Born in Suffolk, Virginia, he graduated from both Washington and Lee Law School and Harvard Law School and served in the United States Army Air Forces during World War II. He worked for Hunton & Williams, a large law firm in Richmond, Virginia, focusing on corporate law and representing clients such as the Tobacco Institute. His Powell Memorandum became the blueprint for the rise of the American conservative movement and the formation of a network of influential right-wing think tanks and lobbying organizations, such as The Heritage Foundation and the American Legislative Exchange Council.  In 1971, President Richard Nixon appointed Powell to succeed Associate Justice Hugo Black. He retired from the Court during the administration of President Ronald Reagan, and was eventually succeeded by Anthony Kennedy.

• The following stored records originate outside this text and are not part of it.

(** The optional fraction, then the end of group 1. *)
Lemma run_fraction st0 st :
  let K := fun st' => Some (set_cap 1 st0 st') in
  run (Opt (Seq (chr ".") (Seq digit digit))) K st
  = K (advance (fraction_of (rest st)) st).
Proof.
  intros K. destruct st as [sn rs cp].
  unfold Opt, advance, fraction_of, chr, digit. cbn [run rest seen caps].
  destruct rs as [|p [|d1 [|d2 rs]]]; try done.
  - by destruct (Ascii.eqb "." p).
  - destruct (Ascii.eqb "." p); [|done]. by destruct (is_digit d1).
  - destruct (Ascii.eqb "." p); [|done].
    destruct (is_digit d1); [|done]. by destruct (is_digit d2).
Qed.

(** The equations of the matcher. *)
Lemma run_Seq r1 r2 k st : run (Seq r1 r2) k st = run r1 (run r2 k) st.
Proof. done. Qed.

Lemma run_Alt r1 r2 k st :
  run (Alt r1 r2) k st
  = match run r1 k st with Some x => Some x | None => run r2 k st end.
Proof. done. Qed.

Lemma run_Eps k st : run Eps k st = k st.
Proof. done. Qed.

Lemma run_Group i r k st :
  run (Group i r) k st = run r (fun st' => k (set_cap i st st')) st.
Proof. done. Qed.

Lemma run_Chr p k sn c t cp :
  run (Chr p) k (MState sn (c :: t) cp)
  = if p c then k (MState (c :: sn) t cp) else None.
Proof. done. Qed.

Lemma run_Chr_nil p k sn cp : run (Chr p) k (MState sn [] cp) = None.
Proof. done. Qed.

His tenure largely overlapped with that of Chief Justice Warren Burger, and Powell was often a key swing vote on the Burger Court. His majority opinions include First National Bank of Boston v. Bellotti and McCleskey v. Kemp, and he wrote an influential opinion in Regents of the University of California v. Bakke. He notably joined the majority in cases such as United States v. Nixon, Roe v. Wade, Plyler v. Doe, and Bowers v. Hardwick.

Early life and education 
Powell was born in Suffolk, Virginia, the son of Mary Lewis (Gwathmey) and Louis Franklin Powell. Powell set out to attend Washington and Lee University where he became president of his fraternity, managing editor of the student newspaper, and a member of the yearbook staff. His major was in commerce, but he also studied law. Powell had always planned on becoming a lawyer because he viewed their roles as shaping history. He graduated in 1929 with a B.A. magna cum laude and Phi Beta Kappa. He also was named recipient of the Algernon Sydney Sullivan Award for "generous service to others".

Powell then attended Washington and Lee University School of Law and in 1931 graduated first in his class. He received a Master of Laws degree from Harvard Law School in 1932, wrote a LL.M. thesis, entitled "Relation between the Virginia Court of Appeals and the State Corporation Commission", and was one of two U.S. Supreme Court justices to have earned an LL.M. degree.

He was elected president of the student body as an undergraduate with the help of Mosby Perrow Jr., and the two served together on the Virginia State Board of Education in the 1960s. Powell was a member of Phi Kappa Sigma fraternity and the Sigma Society. At a leadership conference, he met Edward R. Murrow, and they became close friends.

In 1936, he married Josephine Pierce Rucker with whom he had three daughters and one son. She died in 1996.

Career

Military service, 1939–1945
During World War II, he first tried to join the United States Navy but was rejected because of poor eyesight, so he joined the US Army Air Forces as an Intelligence officer. After receiving his commission as a first lieutenant in 1942, he completed training at bases near Miami, Florida and Harrisburg, Pennsylvania. He was assigned to the 319th Bombardment Group, which moved to England later that year. He served in North Africa during Operation Torch and was later assigned to the Headquarters of the Northwest African Air Forces. There, Powell served in Sicily during the Allied invasion of Sicily.

In August 1943, he was assigned to the Intelligence staff of the Army Air Forces in Washington, D.C. Slated for assignment as an instructor at the facility near Harrisburg, he worked instead on several special projects for the AAF headquarters until February 1944. He was then assigned to the Intelligence staff of the Department of War and then the Intelligence staff of United States Strategic Air Forces in Europe. While there Colonel Powell wrote in the aftermath of the 13-15 February 1945 Bombing of Dresden that "Personally, I consider this very fortunate indeed as the German people are being taught for the first time in modern history what it means to have war on their own soil."

Powell was assigned to the Ultra project, as one of the officers designated to monitor the use of intercepted Axis communications. He worked in England and in the Mediterranean Theater and ensured that the use of Ultra information was in compliance with the laws of war, and that the use of such information did not reveal the source, which would have alerted that the code had been broken.

Powell advanced through the ranks to colonel, and received the Legion of Merit, Bronze Star Medal, and French Croix de Guerre with bronze palm. He was discharged in October 1945.

Legal career
In 1941, Powell served as Chairman of the American Bar Association's Young Lawyers Division.

Powell was a partner for more than a quarter of a century at Hunton, Williams, Gay, Powell and Gibson, a large Virginia law firm, with its primary office in Richmond, now known as Hunton Andrews Kurth. Powell practiced primarily in the areas of corporate law, especially in the fields of mergers and acquisitions and railroad litigation.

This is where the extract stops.